But make no mistake: Republican politicians and Fox News personalities aren’t interested in moving forward together. Attacking antiracism and terrifying white voters is their chosen route to electoral victory in 2022 and beyond. They are leveraging fear to claw back voters who would otherwise reject them.
Where does Parents United fit into all of this? Is this new, Boston-based group of private school parents part, in its own quiet way, of the cynical electoral gambit taking on antiracist teaching, or are they well-intentioned and genuinely afraid schools are being unfair to white kids?

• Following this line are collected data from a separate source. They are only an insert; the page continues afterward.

(** X17: what a file request is refused for.  A URL that does not parse is
    answered with status 500; a protocol other than [surf:] and
    [surf-internal:], a host name that is not [core], [overlay] or [surf]
    up to the case of its letters, and a root request to a host name that
    is not one of these three exactly (so [CORE] is refused at its root
    path) are answered with status 400.  In each case one error is logged
    and nothing else happens: [serveFile] is not entered and nothing is
    fetched. *)
Theorem file_request_is_validated req s :
  let refuses st :=
    exists resp msg,
      handleSurfFileRequest fetchURL req s =
      (Ok (Done resp),
       set_fresh (S (fresh s)) (set_trace (trace s ++ [ELogError msg]) s))
      /\ status resp = st in
  (URL_parse (url req) = None -> refuses 500)
  /\ (forall u,
        URL_parse (url req) = Some u ->
        (protocol u <> "surf:" -> protocol u <> "surf-internal:" -> refuses 400)
        /\ (includes ALLOWED_HOSTNAMES (toLowerCase (hostname u)) = false ->
            refuses 400)
        /\ (pathname u = "/" -> HOSTNAME_TO_ROOT (hostname u) = None ->
            refuses 400)).
Proof.
  intros refuses. split.
  - intros HU. subst refuses. eexists _, _. split.
    + unfold handleSurfFileRequest. unfold bind at 1. unfold try_catch at 1.
      unfold targetPathOf. unfold bind at 1. rewrite HU. unfold throw at 1.
      cbv beta iota. destruct s. reflexivity.
    + reflexivity.
  - intros u HU.
    assert (Hbad : forall b msg,
      targetPathOf req s =
      (log_error msg ;;;
       r <- new_Response b 400 [("content-type", "text/plain;charset=UTF-8")] ;;
       ret (inl r)) s ->
      refuses 400).
    { intros b msg E. subst refuses. rewrite refused_400 in E.
      eexists _, msg. split; [apply handleSurfFileRequest_answer; exact E|].
      reflexivity. }
    split; [|split].
    + intros H1 H2. eapply Hbad. unfold targetPathOf. unfold bind at 1.
      rewrite HU. unfold ret at 1. cbv beta iota.
      destruct (String.eqb_spec (protocol u) "surf-internal:"); [contradiction|].
      destruct (String.eqb_spec (protocol u) "surf:"); [contradiction|].
      reflexivity.
    + intros Hh.
      destruct (negb (String.eqb (protocol u) "surf-internal:") &&
                negb (String.eqb (protocol u) "surf:")) eqn:Hp.
      * eapply Hbad. unfold targetPathOf. unfold bind at 1.
        rewrite HU. unfold ret at 1. cbv beta iota. rewrite Hp. reflexivity.
      * eapply Hbad. unfold targetPathOf. unfold bind at 1.
        rewrite HU. unfold ret at 1. cbv beta iota. rewrite Hp, Hh. reflexivity.
    + intros Hroot Hnone.
      destruct (negb (String.eqb (protocol u) "surf-internal:") &&
                negb (String.eqb (protocol u) "surf:")) eqn:Hp.
      { eapply Hbad. unfold targetPathOf. unfold bind at 1.
        rewrite HU. unfold ret at 1. cbv beta iota. rewrite Hp. reflexivity. }
      destruct (includes ALLOWED_HOSTNAMES (toLowerCase (hostname u))) eqn:Hh.
      * eapply Hbad. unfold targetPathOf. unfold bind at 1.
        rewrite HU. unfold ret at 1. cbv beta iota. rewrite Hp, Hh, Hroot.
        cbn [negb String.eqb Ascii.eqb]. unfold rootPathOf. rewrite Hnone.
        reflexivity.
      * eapply Hbad. unfold targetPathOf. unfold bind at 1.
        rewrite HU. unfold ret at 1. cbv beta iota. rewrite Hp, Hh. reflexivity.
Qed.
(** [D_Constants!$A$2:$J$6], and [vconst]: Value_SI is column 10. *)
Definition vconst (const_range : table) (const_id : string) : value :=
  vlookup (T const_id) const_range 10.

(** *** F_Calculations *)

Definition calc_rows : table :=
  [ [T "F_Ecalc"; T "Electron rest energy from E=mc^2"; T "m_e * c^2"; T "U_J"; VBlank; T "Uses constants C_me and C_c"];
    [T "F_eV_to_J"; T "eV to J conversion"; T "e (since 1 V = 1 J/C, so eV = e·J)"; T "U_J"; VBlank; T "Checks constructed truth: conversion derives from defined constants"];
    [T "F_T_C_from_K"; T "Celsius from Kelvin"; T "t(°C)=T(K)-273.15"; T "U_C"; VBlank; T "Uses BIPM relationship"] ].

(** E2 is [=vconst(C_me)*(vconst(C_c)^2)], E3 is [=vconst(C_e)]; E4 keeps
    what its row was appended with: no value. *)
Definition calcs_sheet (const_range : table) (rows : table) : table :=
  let t := rows in
  let t := set_cell 2 5 (formula (xl_mul (vconst const_range "C_me") (xl_pow2 (vconst const_range "C_c")))) t in
  set_cell 3 5 (formula (vconst const_range "C_e")) t.

(** [F_Calculations!$A$2:$E$4], and [vcalc]: Result_SI is column 5. *)
Definition vcalc (calcs_range : table) (calc_id : string) : value :=
  vlookup (T calc_id) calcs_range 5.

(** *** D_Instances *)

Definition instances_rows (i : inputs) : table :=
  [ [T "I_Ecalc_J"; T "ElectronRestEnergy"; T "E (calc)"; T "Energy"; T ""; T "U_J"; T ""; T ""; T ""; T "From F_Ecalc"];
    [T "I_Ecalc_eV"; T "ElectronRestEnergy"; T "E (calc)"; T "Energy"; T ""; T "U_eV"; T ""; T ""; T ""; T "Converted from SI"];
    [T "I_Ecalc_ftlbf"; T "ElectronRestEnergy"; T "E (calc)"; T "Energy"; T ""; T "U_ftlbf"; T ""; T ""; T ""; T "Converted from SI"];
    [T "I_Eexpected_J"; T "ElectronRestEnergy"; T "E (CODATA)"; T "Energy"; T ""; T "U_J"; T ""; T ""; T ""; T "Reference constant C_mec2"];
    [T "I_Tabs0_K"; T "AbsoluteZero"; T "T absolute"; T "Temperature"; N (in_I_Tabs0_K i); T "U_K"; T ""; T ""; T ""; T "0 Kelvin"];
    [T "I_Tabs0_C"; T "AbsoluteZero"; T "T absolute"; T "Temperature"; T ""; T "U_C"; T ""; T ""; T ""; T "Celsius representation of absolute zero"] ].

Definition instance_unit_factors (r : row) : row :=
  let r := set_col 7 (unit_mult (col 6 r)) r in
  set_col 8 (unit_offset (col 6 r)) r.

(** [=E*G+H] *)
Definition instance_canonical (r : row) : row :=
  set_col 9 (to_si (col 5 r) (col 7 r) (col 8 r)) r.

(** The sheet; [D_Instances!$A$2:$I$7] is the range the claims read,
    Canonical_SI its column 9. *)
Definition instances_sheet (const_range calcs_range : table) (rows : table) : table :=
  let t := map instance_unit_factors rows in
  let t := set_cell 2 5 (formula (vcalc calcs_range "F_Ecalc")) t in
  let t := set_cell 3 5 (formula (xl_div (vcalc calcs_range "F_Ecalc") (vcalc calcs_range "F_eV_to_J"))) t in
  let t := set_cell 4 5 (formula (xl_div (vcalc calcs_range "F_Ecalc") (vlookup (T "U_ftlbf") units_range 5))) t in
  let t := set_cell 5 5 (formula (vconst const_range "C_mec2")) t in
  let t := set_cell 7 5 (formula (xl_sub (cell 6 5 t) (N 273.15))) t in
  map instance_canonical t.

(** *** D_Claims *)

Definition claims_rows : table :=
  [ [T "CL1"; T "Electron rest energy is invariant across units (J, eV, ft-lbf)."; T "Reality-constrained invariant";
     T "Max(SI)-Min(SI) <= tolerance"; T "I_Ecalc_J"; T "I_Ecalc_eV"; T "I_Ecalc_ftlbf"; N 1e-25; T ""; T ""; T ""; T ""; T ""; T ""];
    [T "CL2"; T "E = m c^2 (using m_e and c) matches CODATA m_e c^2 within tolerance."; T "Reality-constrained invariant";
     T "Abs(SI_calc - SI_ref) <= tolerance"; T "I_Ecalc_J"; T "I_Eexpected_J"; T ""; N 1e-22; T ""; T ""; T ""; T ""; T ""; T ""];
    [T "CL3"; T "0 K and -273.15 °C represent the same absolute temperature."; T "Mixed (scale + reality)";
     T "Abs(SI_K - SI_C) <= tolerance"; T "I_Tabs0_K"; T "I_Tabs0_C"; T ""; N 1e-9; T ""; T ""; T ""; T ""; T ""; T ""];
    [T "CL4"; T "1 eV equals e joules (constructed via SI definition of e and volt)."; T "Constructed (definition/convention)";
     T "Abs(eV_to_J - e) <= tolerance"; T ""; T ""; T ""; N 0.0; T ""; T ""; T ""; T ""; T ""; T ""] ].

(** [=IF(E="","",VLOOKUP(E,instances,9,FALSE))] *)
Definition claim_si (inst_range : table) (instance_id : value) : value :=
  formula (xl_if (xl_eq instance_id (T "")) (T "") (vlookup instance_id inst_range 9)).

(** [=IF(K="",ABS(I-J),MAX(I,J,K)-MIN(I,J,K))] *)
Definition range_abs (si_1 si_2 si_3 : value) : value :=
  formula (xl_if (xl_eq si_3 (T ""))
                 (xl_abs (xl_sub si_1 si_2))
                 (xl_sub (xl_max [si_1; si_2; si_3]) (xl_min [si_1; si_2; si_3]))).

(** [=L<=H] *)
Definition pass (range tolerance : value) : value :=
  formula (xl_le range tolerance).

(** The loop over the claim rows: columns 9 to 13 (column 14, the
    truth-source label, lies outside every range that is read). *)
Definition claim_formulas (inst_range : table) (r : row) : row :=
  let r := set_col 9 (claim_si inst_range (col 5 r)) r in
  let r := set_col 10 (claim_si inst_range (col 6 r)) r in
  let r := set_col 11 (claim_si inst_range (col 7 r)) r in
  let r := set_col 12 (range_abs (col 9 r) (col 10 r) (col 11 r)) r in
  set_col 13 (pass (col 12 r) (col 8 r)) r.

(** The patch of CL4 (sheet row 5): calculation F_eV_to_J against constant
    C_e. *)
Definition r_cl4 : nat := 5.

Definition patch_cl4 (const_range calcs_range : table) (t : table) : table :=
  let t := set_cell r_cl4 9 (formula (vcalc calcs_range "F_eV_to_J")) t in
  let t := set_cell r_cl4 10 (formula (vconst const_range "C_e")) t in
  let t := set_cell r_cl4 11 (T "") t in
  let t := set_cell r_cl4 12 (formula (xl_abs (xl_sub (cell r_cl4 9 t) (cell r_cl4 10 t)))) t in
  set_cell r_cl4 13 (formula (xl_le (cell r_cl4 12 t) (cell r_cl4 8 t))) t.

Definition claims_sheet (const_range calcs_range inst_range : table) (rows : table) : table :=
  patch_cl4 const_range calcs_range (map (claim_formulas inst_range) rows).

(** [D_Claims!$A$2:$M$5], and [vclaim_pass]: Pass is column 13. *)
Definition vclaim_pass (claims_range : table) (cid : string) : value :=
  vlookup (T cid) claims_range 13.

(** *** D_Questions: the Answer cells D2 to D7 *)

Inductive question : Type := Q0 | Q1 | Q2 | Q3 | Q4 | Q5.

Definition answer (claims_range : table) (q : question) : value :=
  let p := vclaim_pass claims_range in
  match q with
  | Q0 => formula (p "CL4")
  | Q1 => formula (xl_or [p "CL1"; p "CL2"; p "CL3"])
  | Q2 => formula (xl_not (p "CL1"))
  | Q3 => formula (p "CL2")
  | Q4 => formula (p "CL3")
  | Q5 => formula (xl_or [p "CL1"; p "CL2"; p "CL3"])
  end.

(** *** The whole graph, from the editable cells *)

Definition const_range (i : inputs) : table := constants_sheet i.
Definition calcs_range (i : inputs) : table := calcs_sheet (const_range i) calc_rows.
Definition inst_range (i : inputs) : table :=
  instances_sheet (const_range i) (calcs_range i) (instances_rows i).
Definition claims_range (i : inputs) : table :=
  claims_sheet (const_range i) (calcs_range i) (inst_range i) claims_rows.

Definition instance_si (i : inputs) (instance_id : string) : value :=
  vlookup (T instance_id) (inst_range i) 9.
Definition claim_range (i : inputs) (cid : string) : value :=
  vlookup (T cid) (claims_range i) 12.
Definition claim_pass (i : inputs) (cid : string) : value :=
  vclaim_pass (claims_range i) cid.

(** *** Rows the builder could hold

    A claim row as [claims_rows] lays it out, for any identifiers and
    tolerance, and the Canonical_SI of an instance whose Value is
    [=vcalc(calc_id)], as the Value of I_Ecalc_J is, in any unit. *)
Definition claim_row (cid text ctype criteria id_1 id_2 id_3 : string) (tol : float) : row :=
  [T cid; T text; T ctype; T criteria; T id_1; T id_2; T id_3; N tol;
   T ""; T ""; T ""; T ""; T ""; T ""].

Definition instance_of_calc (calcs_range : table) (calc_id unit_id : string) : value :=
  convert (T unit_id) (formula (vcalc calcs_range calc_id)).

(** *** Editing the literal instance value

    The shipped workbook with another number typed into the Value cell of
    I_Tabs0_K. *)
Definition with_kelvin (k : float) : inputs := {|
  in_C_me := in_C_me shipped;
  in_C_c := in_C_c shipped;
  in_C_e := in_C_e shipped;
  in_C_mec2 := in_C_mec2 shipped;
  in_C_abs0 := in_C_abs0 shipped;
  in_I_Tabs0_K := k
|}.

(** Decidable readings of a cell: the number 0 (bit for bit), the logical
    TRUE. *)
Definition is_zero_number (v : value) : bool :=
  match v with
  | VNum r => PrimFloat.Leibniz.eqb r 0%float
  | _ => false
  end.

Definition is_true (v : value) : bool :=
  match v with
  | VBool b => b
  | _ => false
  end.

(** What the two temperature instances and claim CL3 come to, as functions
    of the Kelvin literal (lemma [temperature_instances] reads them off the
    sheets). *)
Definition kelvin_si (k : float) : value :=
  formula (convert (VText "U_K") (VNum k)).

Definition celsius_si (k : float) : value :=
  formula (convert (VText "U_C") (formula (xl_sub (VNum k) (VNum 273.15)))).

Definition cl3_range (k : float) : value :=
  range_abs (kelvin_si k) (celsius_si k) (VText "").

Definition cl3_pass (k : float) : value := pass (cl3_range k) (VNum 1e-9).

(** *** Numbers a cell can hold unchanged

    A plain number is finite and is not the negative zero: multiplying it by
    1 and adding 0, as the conversion of an SI unit does, gives it back. *)

Definition plain (x : float) : bool :=
  is_finite x && negb (PrimFloat.Leibniz.eqb x (-0)%float).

So far, it’s hard to tell. Like similar groups around the country formed as a reaction to what they see as excessive “wokeness” and indoctrination of their kids, the group formed to fight for what its members call “true diversity of thought” in schools.
Executive director Ashley Jacobs, a private school parent with a Harvard MBA, declined to say who is funding the group’s work, but its website offers some clues. Despite the fact that she says her group is not political, its advisory board skews conservative: It includes wealthy GOP donors Jean and Christopher F. Egan; Beth Feeley, who is a contributor to The Federalist and donated to Donald Trump; and David Keating, former executive director of the antitax Club for Growth, to name a few. On its resources page are articles decrying the end of free speech on college campuses, on the BPS exam schools admissions debate, and on the Wuhan lab leak theory — the possibility that the coronavirus emerged from a Chinese lab, which has been embraced by conservatives.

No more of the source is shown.